While helping in this work, I tend to rely on my training in the different statistical paradigms related to hypothesis testing and model selection. A secondary role I have taken on has been to provide estimates of the performance of an evidence-interpretation method in a given population. This usually takes the form of estimating the rates of misleading evidence in favor of the prosecution and defense for Bayesian or likelihood-based approaches.

My recommendations for a statistical education for someone with the goal of becoming a forensic evidence interpretation expert is to focus on mathematical statistics (including both Bayesian and frequentist methods), computational statistics (it is usually computationally difficult to calculate the statistics necessary to interpret forensic evidence), and statistical pattern recognition. Sampling theory is also incredibly important in building the reference databases needed to assess the performance of the methods in different populations.

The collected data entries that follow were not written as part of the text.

(** A first update of an Accuracy constructed with the default keyword. *)
(** One update of an Accuracy listening to [values], in any state: the
    matching rows are added to [total], the rows to [count]. *)
Lemma accuracy_update_rows {F} `{Arith F}
    (self : Average.t F) (kw : kwargs F) (batch classes : nat)
    (scores : adata F) (labs : list Z) :
  Average.argname self = "values"%string ->
  cell_dtype (Average.count self) = int32 ->
  0 <= cell_val (Average.count self) ->
  cell_val (Average.count self) + Z.of_nat batch <= 2147483647 ->
  kw !! "logits"%string = Some (PyArr (JArray [batch; classes] scores)) ->
  kw !! "labels"%string = Some (PyArr (JArray [batch] (DInt labs))) ->
  length labs = batch ->
  (1 <= classes)%nat ->
  Accuracy.update self kw
  = (Ok tt,
     {| Average.argname := "values";
        Average.total :=
          f_add (Average.total self)
            (f_of_int (matching_rows
                         (predicted_classes classes batch scores) labs));
        Average.count :=
          IntCell int32 (cell_val (Average.count self) + Z.of_nat batch) |}).
Proof.
  intros Hname Hd Hc Hr Hlogits Hlabels Hlabs Hclasses.
  unfold Accuracy.update. rewrite Hlogits, Hlabels.
  cbn [ndim shape length is_int32 adat Nat.eqb Nat.add negb orb].
  unfold argmax_last. cbn [shape last].
  destruct classes as [|d]; [lia|].
  cbn [removelast prod_shape fold_right]. rewrite Nat.mul_1_r.
  unfold Accuracy.eq_labels. cbn [adat shape].
  fold (predicted_classes (S d) batch scores).
  pose proof (predicted_classes_length (S d) batch scores) as Hp.
  unfold int_array_eq, broadcast_shapes, pad_shape.
  cbn [length Nat.max Nat.sub repeat app broadcast_dims].
  rewrite Nat.eqb_refl. cbn [length Nat.sub repeat app].
  rewrite !broadcast_to_same by done.
  set (hits := JArray [batch]
                 (DBool (zip_with Z.eqb
                           (predicted_classes (S d) batch scores) labs))).
  assert (Hsize : asize hits = Z.of_nat batch).
  { unfold asize, hits. cbn [adat alength].
    now rewrite length_zip_with, Hp, Hlabs, Nat.min_id. }
  rewrite (average_update_accepted self _ (PyArr hits)).
  - cbn [sum_of Welford.batch_count]. rewrite Hsize, Hname.
    unfold asum, hits, int_add. cbn [adat]. rewrite Hd.
    rewrite sum_hits, Z.add_0_l.
    pose proof (matching_rows_bound (predicted_classes (S d) batch scores) labs).
    rewrite (wrap_id int32) by (unfold in_range; lia).
    rewrite (wrap_id int32) by (unfold in_range; lia).
    reflexivity.
  - rewrite Hname. apply lookup_singleton_eq.
  - cbn [accepted]. rewrite Hsize. apply py_int_ok_small. lia.
Qed.

Lemma accuracy_first_update {F} `{Arith F}
    (kw : kwargs F) (batch classes : nat) (scores : adata F) (labs : list Z) :
  kw !! "logits"%string = Some (PyArr (JArray [batch; classes] scores)) ->
  kw !! "labels"%string = Some (PyArr (JArray [batch] (DInt labs))) ->
  length labs = batch ->
  (1 <= classes)%nat ->
  Z.of_nat batch <= 2147483647 ->
  Accuracy.update (Accuracy.init "values") kw
  = (Ok tt,
     {| Average.argname := "values";
        Average.total :=
          f_add f_zero
            (f_of_int (matching_rows
                         (predicted_classes classes batch scores) labs));
        Average.count := IntCell int32 (Z.of_nat batch) |}).
Proof.
  intros Hlogits Hlabels Hlabs Hclasses Hbatch.
  now rewrite (accuracy_update_rows (Accuracy.init "values") kw batch classes
                 scores labs) by (try done; simpl; lia).
Qed.
(** * go-ll-player: a playlist player on a doubly linked list

    Shallow embedding of [player.go].  The Go program keeps its playlist in
    heap-allocated [playerNode]s linked by [next]/[prev] pointers, guards the
    [playerImpl] struct with a mutex, and runs playback in a goroutine that
    waits in a four-way [select].  Here:

    - pointers are addresses into a finite map of heap cells;
    - [time.Duration] is a 64-bit signed count of nanoseconds, a [Z] whose
      wrap-around is written out where the program does arithmetic;
    - methods are computations in a small state monad whose outcomes are a
      normal return, a run-time panic (nil dereference) or a goroutine that
      is blocked (on the mutex or on an unbuffered channel);
    - the playback goroutine is the record of what its closure captured
      while it is parked in [select]; the goroutines parked on the two
      channels of the struct form the receive queue of those channels;
    - a goroutine that receives a message from a method is scheduled while
      the method runs on: the writes of its case reach the player after
      those the method makes before it returns. *)

From stdpp Require Import base gmap list strings pretty.
From Stdlib Require Import ZArith Lia.

Local Open Scope Z_scope.
(** * webquiz backend: the dedupe / fingerprint core

    A shallow embedding of [backend/services.py], [backend/clean.py] and the
    routes of [backend/routes.py] that work on the tables and the questions
    file (questions, submit, results, deletes), with the properties of the
    quiz and result deduplication logic.

    Conventions of the embedding:
    - a Python [str] is a [string] whose characters are the code points
      0..255 (the Latin-1 range); [str.strip], [str.lower], [repr] and the
      UTF-8 encoder are written out for that range;
    - a JSON-like Python value is a [json] tree; floating point numbers are
      left out of the model, dictionaries keep their insertion order;
    - a naive UTC [datetime] is a number of microseconds ([Z]); a
      [timedelta(seconds=w)] is [w * 1000000];
    - a table is the list of its rows in insertion order, primary keys are
      handed out as (largest id) + 1;
    - code that can raise returns a [result];
    - a response body is rendered by the web framework, which refuses a
      body with a text that has no UTF-8 encoding (a lone surrogate) or a
      number that is NaN or infinite; such values are not values of
      [json], so the renderer is taken as given like [json.loads], and a
      handler that answers with submitted or stored results goes through
      it. *)

From Stdlib Require Import ZArith NArith List String Ascii Bool Lia Permutation.
From Stdlib.Strings Require Import Byte.
From stdpp Require Import base tactics list strings pretty gmap sorting.

Import ListNotations.
Local Open Scope Z_scope.
Local Open Scope string_scope.
Local Open Scope list_scope.

(** ** Python strings (code points 0..255) *)

Module PyStr.

Definition DQ : ascii := "034"%char.
Definition SQ : ascii := "039"%char.
Definition BSL : ascii := "092"%char.

Definition code (c : ascii) : N := N_of_ascii c.

(** [str.isspace] on one character. *)
Definition is_space (c : ascii) : bool :=
  let n := code c in
  ((9 <=? n) && (n <=? 13) || (28 <=? n) && (n <=? 32)
   || (n =? 133) || (n =? 160))%N.

Fixpoint lstrip (s : string) : string :=
  match s with
  | EmptyString => EmptyString
  | String c s' => if is_space c then lstrip s' else s
  end.

(** Drops trailing white space: the result is empty exactly when
    everything from here on is white space. *)
Fixpoint rstrip (s : string) : string :=
  match s with
  | EmptyString => EmptyString
  | String c s' =>
      match rstrip s' with
      | EmptyString => if is_space c then EmptyString else String c EmptyString
      | r => String c r
      end
  end.

Definition strip (s : string) : string := rstrip (lstrip s).

(** [str.lower] on one character: A-Z and the upper case letters of
    Latin-1 (all of 0xC0..0xDE but the multiplication sign 0xD7). *)
Definition lower_char (c : ascii) : ascii :=
  let n := code c in
  if ((65 <=? n) && (n <=? 90)
      || (192 <=? n) && (n <=? 222) && negb (n =? 215))%N
  then ascii_of_N (n + 32) else c.

Fixpoint lower (s : string) : string :=
  match s with
  | EmptyString => EmptyString
  | String c s' => String (lower_char c) (lower s')
  end.

Definition hex_digit (n : N) : ascii :=
  match n with
  | 0 => "0" | 1 => "1" | 2 => "2" | 3 => "3" | 4 => "4" | 5 => "5"
  | 6 => "6" | 7 => "7" | 8 => "8" | 9 => "9" | 10 => "a" | 11 => "b"
  | 12 => "c" | 13 => "d" | 14 => "e" | _ => "f"
  end%N%char.

(** Two lower case hex digits of a character code. *)
Definition hex2 (c : ascii) : string :=
  String (hex_digit (code c / 16)) (String (hex_digit (code c mod 16)) "").

Fixpoint contains (c : ascii) (s : string) : bool :=
  match s with
  | EmptyString => false
  | String d s' => if Ascii.eqb c d then true else contains c s'
  end.

(** [sep.join(parts)] *)
Fixpoint join (sep : string) (parts : list string) : string :=
  match parts with
  | [] => ""
  | [p] => p
  | p :: rest => p +:+ sep +:+ join sep rest
  end.

(** [str.isprintable] on one character of the range. *)
Definition is_printable (c : ascii) : bool :=
  let n := code c in
  negb ((n <? 32) || (127 <=? n) && (n <=? 160) || (n =? 173))%N.

(** [repr] of a [str]: single quotes unless the text has a single quote
    and no double quote. *)
Definition repr_char (q c : ascii) : string :=
  if Ascii.eqb c q || Ascii.eqb c BSL then String BSL (String c "")
  else if Ascii.eqb c "009" then String BSL "t"
  else if Ascii.eqb c "010" then String BSL "n"
  else if Ascii.eqb c "013" then String BSL "r"
  else if is_printable c then String c ""
  else String BSL (String "x" (hex2 c)).

Fixpoint repr_body (q : ascii) (s : string) : string :=
  match s with
  | EmptyString => EmptyString
  | String c s' => repr_char q c +:+ repr_body q s'
  end.

Definition repr (s : string) : string :=
  let q := if contains SQ s && negb (contains DQ s) then DQ else SQ in
  String q (repr_body q s +:+ String q "").

(** [s.encode('utf-8')] *)
Definition utf8_char (c : ascii) : list byte :=
  let n := code c in
  if (n <? 128)%N then [byte_of_ascii c]
  else [byte_of_ascii (ascii_of_N (192 + n / 64));
        byte_of_ascii (ascii_of_N (128 + n mod 64))].

Fixpoint utf8_encode (s : string) : list byte :=
  match s with
  | EmptyString => []
  | String c s' => utf8_char c ++ utf8_encode s'
  end.

End PyStr.

(** ** hashlib.sha256 *)

Module Sha256.
Local Open Scope N_scope.

Definition modulus : N := 4294967296.
Definition add32 (x y : N) : N := (x + y) mod modulus.
Definition rotr (n x : N) : N :=
    N.lor (N.shiftr x n) (N.shiftl x (32 - n) mod modulus).
Definition shr (n x : N) : N := N.shiftr x n.
Definition not32 (x : N) : N := N.lxor x 4294967295.

Definition Ch (x y z : N) : N := N.lxor (N.land x y) (N.land (not32 x) z).
Definition Maj (x y z : N) : N :=
    N.lxor (N.lxor (N.land x y) (N.land x z)) (N.land y z).
Definition bsig0 (x : N) := N.lxor (N.lxor (rotr 2 x) (rotr 13 x)) (rotr 22 x).
Definition bsig1 (x : N) := N.lxor (N.lxor (rotr 6 x) (rotr 11 x)) (rotr 25 x).
Definition ssig0 (x : N) := N.lxor (N.lxor (rotr 7 x) (rotr 18 x)) (shr 3 x).
Definition ssig1 (x : N) := N.lxor (N.lxor (rotr 17 x) (rotr 19 x)) (shr 10 x).
Lemma dfs_for_small (fuel : nat) (s : State) (steps done actions : list Action)
    (taken : gset State) :
  (∀ s' steps' taken',
     s' ∈ taken' → taken' ⊆ R → length steps' < size taken' →
     match dfs p fuel s' steps' taken' with
     | Ret (r, taken'') =>
         r = None → dfs_failed taken' taken'' ∧ is_goal p s' = false ∧
                    closed p taken'' s' (available_actions p s')
     | Raise _ => False
     | Timeout => True
     end) →
  s ∈ taken → taken ⊆ R → length steps < size taken →
  (∀ a, a ∈ actions → a ∈ available_actions p s) →
  closed p taken s done →
  match dfs_for p (dfs p fuel) s steps actions taken with
  | Ret (r, taken') =>
      r = None → dfs_failed taken taken' ∧ closed p taken' s (done ++ actions)
  | Raise _ => False
  | Timeout => True
  end.
Proof using HR Hsmall.
  intros Hrec. revert done taken.
  induction actions as [|a actions IH];
    intros done taken Hs HsubR Hlen Hav Hdone; simpl.
  { intros _. rewrite app_nil_r. split_and!; [done..|auto|done]. }
  assert (Hav' : ∀ a', a' ∈ actions → a' ∈ available_actions p s)
    by (intros; apply Hav; by right).
  destruct (proj2 HR s a) as (s' & Hdo & Hs'R); [by apply HsubR|apply Hav; by left|].
  rewrite Hdo.
  replace (done ++ a :: actions) with ((done ++ [a]) ++ actions)
    by (by rewrite <- app_assoc).
  assert (size taken ≤ size R) as HleR by by apply subseteq_size.
  replace (length steps <? 45) with true by (symmetry; apply Nat.ltb_lt; lia).
  rewrite andb_true_r. case_bool_decide as Hnew.
  - specialize (Hrec s' (steps ++ [a]) ({[s']} ∪ taken)).
    pose proof (dfs_post_holds p fuel s' (steps ++ [a]) ({[s']} ∪ taken))
      as Hpost.
    destruct (dfs p fuel s' (steps ++ [a]) ({[s']} ∪ taken))
      as [[route taken2]| |]; [| |done].
    + destruct (truthy route) eqn:Htruthy.
      { intros ->. done. }
      assert (route = None) as ->.
      { destruct route as [[|??]|]; [|done..].
        destruct (Hpost _ eq_refl) as [_ Hplan].
        destruct (Hplan [] eq_refl) as (? & ? & Heq & _).
        by destruct steps. }
      destruct Hrec as ((Hsub1 & Hsub2 & Hcl) & Hg' & Hcl'); [set_solver| | |done|].
      { intros x [->%elem_of_singleton|?]%elem_of_union; auto. }
      { rewrite size_union, size_singleton, length_app by set_solver.
        simpl. lia. }
      specialize (IH (done ++ [a]) taken2).
      destruct (dfs_for p (dfs p fuel) s steps actions taken2)
        as [[r taken']| |]; [| |done].
      * intros Hr. destruct IH as ((Hsub3 & Hsub4 & Hcl3) & Hcl4); auto.
        -- set_solver.
        -- apply subseteq_size in Hsub1.
           rewrite size_union, size_singleton in Hsub1 by set_solver. lia.
        -- intros a' [Ha' | ->%list_elem_of_singleton]%elem_of_app.
           ++ eapply closed_mono; [|exact Hdone|exact Ha']. set_solver.
           ++ exists s'. split; [done|set_solver].
        -- split_and!; [set_solver|done| |done].
           intros x Hx. destruct (Hcl3 x Hx) as [Hx2|?]; [|by right].
           destruct (Hcl x Hx2) as [[->%elem_of_singleton|?]%elem_of_union|[??]].
           ++ right. split; [done|]. by eapply closed_mono.
           ++ by left.
           ++ right. split; [done|]. by eapply closed_mono.
      * apply IH; auto.
        -- set_solver.
        -- apply subseteq_size in Hsub1.
           rewrite size_union, size_singleton in Hsub1 by set_solver. lia.
        -- intros a' [Ha' | ->%list_elem_of_singleton]%elem_of_app.
           ++ eapply closed_mono; [|exact Hdone|exact Ha']. set_solver.
           ++ exists s'. split; [done|set_solver].
    + by apply Hrec; [set_solver| |
        rewrite size_union, size_singleton, length_app by set_solver;
        simpl; lia];
        intros x [->%elem_of_singleton|?]%elem_of_union; auto.
  - apply IH; auto.
    intros a' [Ha' | ->%list_elem_of_singleton]%elem_of_app; [auto|].
    exists s'. by split.
Qed.
(** [tx.retry()]: the call that was vetoed, made again; a push or a
    replace draws a new key. *)
Definition retry (r : Retry) (rnd : string) : M MemoryHistory unit :=
  match r with
  | RetryPush to st => push to st rnd
  | RetryReplace to st => replace to st rnd
  | RetryGo n => go n
  end.

(** The calls a host can make on a memory history. *)
Inductive Call :=
| CPush (to : To) (st : StateVal) (rnd : string)
| CReplace (to : To) (st : StateVal) (rnd : string)
| CGo (n : Z)
| CBack
| CForward
| CListen (fn : Handler)
| CUnlisten (fn : Handler)
| CBlock (fn : Handler)
| CUnblock (fn : Handler)
| CRetry (r : Retry) (rnd : string).

Definition run (c : Call) : M MemoryHistory unit :=
  match c with
  | CPush to st rnd => push to st rnd
  | CReplace to st rnd => replace to st rnd
  | CGo n => go n
  | CBack => back
  | CForward => forward
  | CListen fn => listen fn
  | CUnlisten fn => unlisten fn
  | CBlock fn => block fn
  | CUnblock fn => unblock fn
  | CRetry r rnd => retry r rnd
  end.

(** The history after a call, whether the call returned or threw. *)
Definition after (c : Call) (h : MemoryHistory) : MemoryHistory := (run c h).1.1.

Definition run_all (cs : list Call) (h : MemoryHistory) : MemoryHistory :=
  foldl (fun h c => after c h) h cs.

(** The notices that a push or a replace logs: one when the pathname of
    the current location is relative. *)
Definition notices (api : string) (to : To) (cur : Location) : list Effect :=
  warn_log (JS.starts_with "/" (pathname cur)) (RelativePathname api to).

(** The result of a call that commits the update [u] from the history
    [h]: the cursor holds [u] and the listeners of [h] get one fan-out of
    it.  The result of a call that is vetoed with the transition [tx]:
    the history is as it was and the blockers get one fan-out of [tx]. *)
Definition commits (res : MemoryHistory * list Effect * Outcome unit)
    (h : MemoryHistory) (u : Update) : Prop :=
  action res.1.1 = u_action u /\ location res.1.1 = u_location u /\
  fans_update res.1.2 (listeners h) u.

Definition vetoes (res : MemoryHistory * list Effect * Outcome unit)
    (h : MemoryHistory) (tx : Transition) : Prop :=
  res.1.1 = h /\ fans_transition res.1.2 (blockers h) tx.

(** The invariant of the cursor. *)
Definition cursor_ok (h : MemoryHistory) : Prop :=
  0 <= index h <= Z.of_nat (length (entries h)) - 1 /\
  location h = array_get (entries h) (index h).

(** A memory history at [/a] with one listener and one blocker. *)
Definition listener1 : Handler := mkHandler 1 false.
Definition blocker1 : Handler := mkHandler 2 false.

Definition guarded : MemoryHistory :=
  run_all [CListen listener1; CBlock blocker1]
          (createMemoryHistory (Some [ToPath "/a"]) None (fun _ => "0.4fzzzxjylrx")).1.

End Memory.

(* ===================================================================== *)
(** ** The URL-backed histories (browser and hash) *)
(* ===================================================================== *)

(** A number read from or written to [history.state.idx]: the code does
    arithmetic on an index that may be [undefined], which yields [NaN]. *)
Inductive Num := NaN | Int (z : Z).
(** [_target_function]: the score, as [{'score': score}], of a
    configuration already evaluated; otherwise the configuration is kept
    as the suggestion and the result is [None]. *)
Definition _target_function (config : Row) : St searching (option (option Q)) :=
  fun st =>
    match evaluated_configs (registrations st) !! config_hash config with
    | Some entry => (st, Ok (Some (snd entry)))
    | None => (mk_searching (registrations st) (Some config), Ok None)
    end.

(** [_register] on the optimizer while it searches. *)
Definition register_searching (configurations : DataFrame) (scores : Series)
  : St searching unit :=
  fun st =>
    let (r, res) := _register config_hash configurations scores None (registrations st) in
    (mk_searching r (_suggested_config st), res).

End FlamlTarget.

Definition register_pending (configurations : DataFrame) (context : option DataFrame)
  : St t unit :=
  raise NotImplementedError.

End FlamlOptimizer.

(** ** MlosCoreOptimizer *)

Module MlosCoreOptimizer.

(** The attributes read by the methods below; [_opt_sign] is 1 to
    minimize and -1 to maximize. *)
Record t (B : Type) : Type := mk {
  _tunables : tgref;
  _opt_sign : Z;
  _iter : Z;
  _opt : B;
}.
Arguments mk {B}.
Arguments _tunables {B}.
Arguments _opt_sign {B}.
Arguments _iter {B}.
Arguments _opt {B}.

(** What a method of the wrapper can reach: the store of tunables, the
    wrapper itself and whether the logger is at DEBUG level. *)
Record World (B : Type) : Type := mk_world {
  store : Store;
  optimizer : t B;
  log_debug : bool;
}.
Arguments mk_world {B}.
Arguments store {B}.
Arguments optimizer {B}.
Arguments log_debug {B}.

Section Wrapper.

Context {B : Type} `{BaseOptimizer B}.

(** [super().bulk_register(configs, scores, status)] of the base class,
    which is not among the sources: the wrapper only tests its result and
    returns [False] at once when it is false. *)
Variable Optimizer_bulk_register :
  list Row -> list (option Q) -> option (list Status.t) -> bool.

(** [column.astype(tunable.dtype)] on one cell; [Tunable.dtype] is not
    among the sources. *)
Variable astype : Tunable.t -> TunableValue -> result TunableValue.

Definition in_store {A} (m : M A) : St (World B) A :=
  fun w => let (s, r) := m (store w) in (mk_world s (optimizer w) (log_debug w), r).

Definition in_backend {A} (m : St B A) : St (World B) A :=
  fun w => let o := optimizer w in
           let (b, r) := m (_opt o) in
           (mk_world (store w) (mk (_tunables o) (_opt_sign o) (_iter o) b) (log_debug w), r).

Definition self {A} (f : t B -> A) : St (World B) A :=
  fun w => (w, Ok (f (optimizer w))).

Definition normalize (sign : Z) (score : option Q) : option Q :=
  option_map (fun q => Qmult q (inject_Z sign)) score.

(** Modelled from the spec: [super().register(tunables, status, score)]
    normalizes the sign of the score, once, by the configured direction. *)
Definition Optimizer_register (tunables : tgref) (status : Status.t) (score : option Q)
  : St (World B) (option Q) :=
  let* sign := self _opt_sign in
  ret (normalize sign score).

Fixpoint cast_columns (tunables : list (Tunable.t * gref)) (frame : DataFrame)
  : result DataFrame :=
  match tunables with
  | [] => Ok frame
  | (tunable, _) :: rest =>
      match cast_column (Tunable.name tunable) (astype tunable) frame with
      | Ok frame' => cast_columns rest frame'
      | Raise e => Raise e
      end
  end.

Definition get_best_observation : St (World B) (option (Q * tgref)) :=
  let* opt := self _opt in
  match opt_get_best_observation opt with
  | [] => ret None
  | (params, score) :: _ =>
      let* sign := self _opt_sign in
      let* tunables := self _tunables in
      let* best := in_store (TunableGroups.copy tunables) in
      let* _ := in_store (TunableGroups.assign best params) in
      ret (Some (Qmult score (inject_Z sign), best))
  end.

Definition bulk_register (configs : list Row) (scores : list (option Q))
  (status : option (list Status.t)) : St (World B) bool :=
  if negb (Optimizer_bulk_register configs scores status) then ret false
  else
    let* tunables := self _tunables in
    let* sign := self _opt_sign in
    let* params := in_store (TunableGroups.get_param_values tunables None None) in
    let tunables_names := sorted (dict_keys params) in
    let* df_configs := lift_result (select_columns tunables_names configs) in
    let df_scores := map (normalize sign) scores in
    let df_status_ok := option_map (map Status.is_succeeded) status in
    let df_configs := match df_status_ok with
                      | Some mask => mask_filter mask df_configs
                      | None => df_configs
                      end in
    let df_scores := match df_status_ok with
                     | Some mask => mask_filter mask df_scores
                     | None => df_scores
                     end in
    let* pairs := in_store (TunableGroups.__iter__ tunables) in
    let* df_configs := lift_result (cast_columns pairs df_configs) in
    let* _ := in_backend (opt_register df_configs df_scores) in
    let* debug := (fun w => (w, Ok (log_debug w))) in
    let* _ := if (debug : bool) then let* _ := get_best_observation in ret tt else ret tt in
    ret true.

All in all, I have found the statistics associated with forensic evidence interpretation to be one of the most enjoyable activities I have done as a statistician, mainly because it is an area in which I can apply multiple statistical sub-disciplines.

For information, Ian W. Evett wrote about the two-stage process, but is now one of the strongest and most elegant proponents of the subjective Bayesian approaches to forensic evidence interpretation.

The views expressed here are those of the author, and not necessarily those of the Federal Bureau of Investigation.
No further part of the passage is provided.